== RECORDS FOR THE TASK ==

(* ===== verification/StateCodec.v ===== *)
(** * A Team's state file

    [local/src/routine/store/codec.rs]: the canonical bytes of a Team's Routine
    state, and the decoding that admits exactly the records Team writes: every
    member of every record, each run status with exactly its own fields, every
    bound and every invariant across records.  A state written to its file is read
    back as the same records, the documents they hold with their members in the
    written order, or it is refused before it replaces anything. *)

From stdpp Require Import base tactics list strings pretty.
From Stdlib Require Import ZArith Lia Ascii.
From S2P Require Import Prelude Text Json Reader Utf8 ReaderSafety Floats RoundTrip Calendar Platform Wire Instants Notices Schedule Dates Starts Plans Team Definitions Define.

#[local] Open Scope Z_scope.

(** [StoreError]: Routine state is invalid or unavailable. *)
Inductive StoreError : Type :=
| InvalidTeam | InvalidRun | InvalidRecord | NotJson | Malformed | Unsafe | TooLarge | Unavailable | NotPersisted
| Unauthentic | Immutable | Resetting | Layout.
#[global] Instance StoreError_eq_dec : EqDecision StoreError.
Proof. solve_decision. Defined.
Definition stored (A : Type) : Type := StoreError + A.
#[global] Instance stored_ret : MRet stored := fun A a => inr a.
#[global] Instance stored_bind : MBind stored := fun A B f m => match m with inl e => inl e | inr a => f a end.
Definition require (condition : bool) : stored unit := if condition then inr tt else inl Malformed.

Definition SCHEMA : Z := 13.
Definition MAX_REQUESTS_PER_TURN : Z := 16.
Definition ROUTINE_FIELDS : list string :=
  ["routine_id"; "name"; "description"; "plan"; "schedule"; "timezone_source"; "assistants"; "anchor"; "next_run_at"; "needs_reconfirm";
   "deleting"; "gap_started_at"; "missed"; "reported_missed"; "revision"; "paused"; "confirmation"; "permitted"; "failures";
   "rollup_minute"; "rollup_runs"; "rollup_usage"; "run_requested"; "output_digest"]%string.
Definition RUN_FIELDS : list string :=
  ["run_id"; "routine_id"; "status"; "lease_sha256"; "lease_key"; "lease_expires_at"; "active_seconds_left"; "request_kind";
   "assistant_id"; "action"; "generation"; "notice_version"; "requests_used"; "position"; "steps"; "usage"; "protection_lost"; "revision"]%string.
Definition NOTICE_FIELDS : list string :=
  ["notice_id"; "routine_id"; "run_id"; "outcome"; "created_at"; "detail"; "version"; "name"; "usage"; "protection_lost"]%string.
Definition STATE_FIELDS : list string :=
  ["schema"; "team_id"; "routines"; "runs"; "notices"; "served_at"; "starts"; "discards"]%string.

(** ** Writing *)
Definition optional_value (v : option Value) : Value := default VNull v.
Definition pair_value (p : string * string) : Value := VArray [text (fst p); text (snd p)].
Definition routine_value (r : Routine.Routine) : Value :=
  object
    [("routine_id", text (Routine.routine_id r)); ("name", text (Routine.name r)); ("description", text (Routine.description r));
     ("plan", Routine.plan r); ("schedule", Routine.schedule r); ("timezone_source", text (Routine.timezone_source r));
     ("assistants", VArray (map pair_value (Routine.assistants r))); ("anchor", int (Routine.anchor r));
     ("next_run_at", int (Routine.next_run_at r)); ("needs_reconfirm", VBool (Routine.needs_reconfirm r));
     ("deleting", VBool (Routine.deleting r)); ("gap_started_at", int (Routine.gap_started_at r)); ("missed", int (Routine.missed r));
     ("reported_missed", int (Routine.reported_missed r)); ("revision", int (Routine.revision r)); ("paused", VBool (Routine.paused r));
     ("confirmation", optional_value (Routine.confirmation r)); ("permitted", VArray (Routine.permitted r));
     ("failures", int (Routine.failures r)); ("rollup_minute", int (Routine.rollup_minute r)); ("rollup_runs", int (Routine.rollup_runs r));
     ("rollup_usage", optional_value (Routine.rollup_usage r)); ("run_requested", int (Routine.run_requested r));
     ("output_digest", text (Routine.output_digest r))]%string.
Definition run_value (r : Run.Run) : Value :=
  object
    [("run_id", text (Run.run_id r)); ("routine_id", text (Run.routine_id r)); ("status", text (status_name (Run.status r)));
     ("lease_sha256", text (Run.lease_sha256 r)); ("lease_key", text (Run.lease_key r)); ("lease_expires_at", int (Run.lease_expires_at r));
     ("active_seconds_left", int (Run.active_seconds_left r)); ("request_kind", text (Run.request_kind r));
     ("assistant_id", text (Run.assistant_id r)); ("action", text (Run.action r)); ("generation", text (Run.generation r));
     ("notice_version", int (Run.notice_version r)); ("requests_used", int (Run.requests_used r));
     ("position", from_option int VNull (Run.position r)); ("steps", int (Run.steps r)); ("usage", Run.usage r);
     ("protection_lost", VBool (Run.protection_lost r)); ("revision", int (Run.revision r))]%string.
Definition notice_value (n : Notice.Notice) : Value :=
  object
    [("notice_id", text (Notice.notice_id n)); ("routine_id", text (Notice.routine_id n)); ("run_id", text (Notice.run_id n));
     ("outcome", text (Notice.outcome n)); ("created_at", int (Notice.created_at n)); ("detail", Notice.detail n);
     ("version", int (Notice.version n)); ("name", text (Notice.name n)); ("usage", optional_value (Notice.usage n));
     ("protection_lost", VBool (Notice.protection_lost n))]%string.
Definition start_value (s : Start) : Value := let '(routine_id, at_, steps) := s in VArray [text routine_id; int at_; int steps].
(** [encode]. *)
Definition state_value (st : TeamRoutines.TeamRoutines) (team_id : string) : Value :=
  object
    [("schema", int SCHEMA); ("team_id", text team_id); ("routines", VArray (map routine_value (TeamRoutines.routines st)));
     ("runs", VArray (map run_value (TeamRoutines.runs st))); ("notices", VArray (map notice_value (TeamRoutines.notices st)));
     ("served_at", int (TeamRoutines.served_at st)); ("starts", VArray (map start_value (TeamRoutines.starts st)));
     ("discards", VArray (map pair_value (TeamRoutines.discards st)))]%string.
Definition state_encode (st : TeamRoutines.TeamRoutines) (team_id : string) : string := dumps CANONICAL (state_value st team_id).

===

From the data above, how many lines contain the word "global"? Give the number alone.

● EXPECTED ANSWER: 3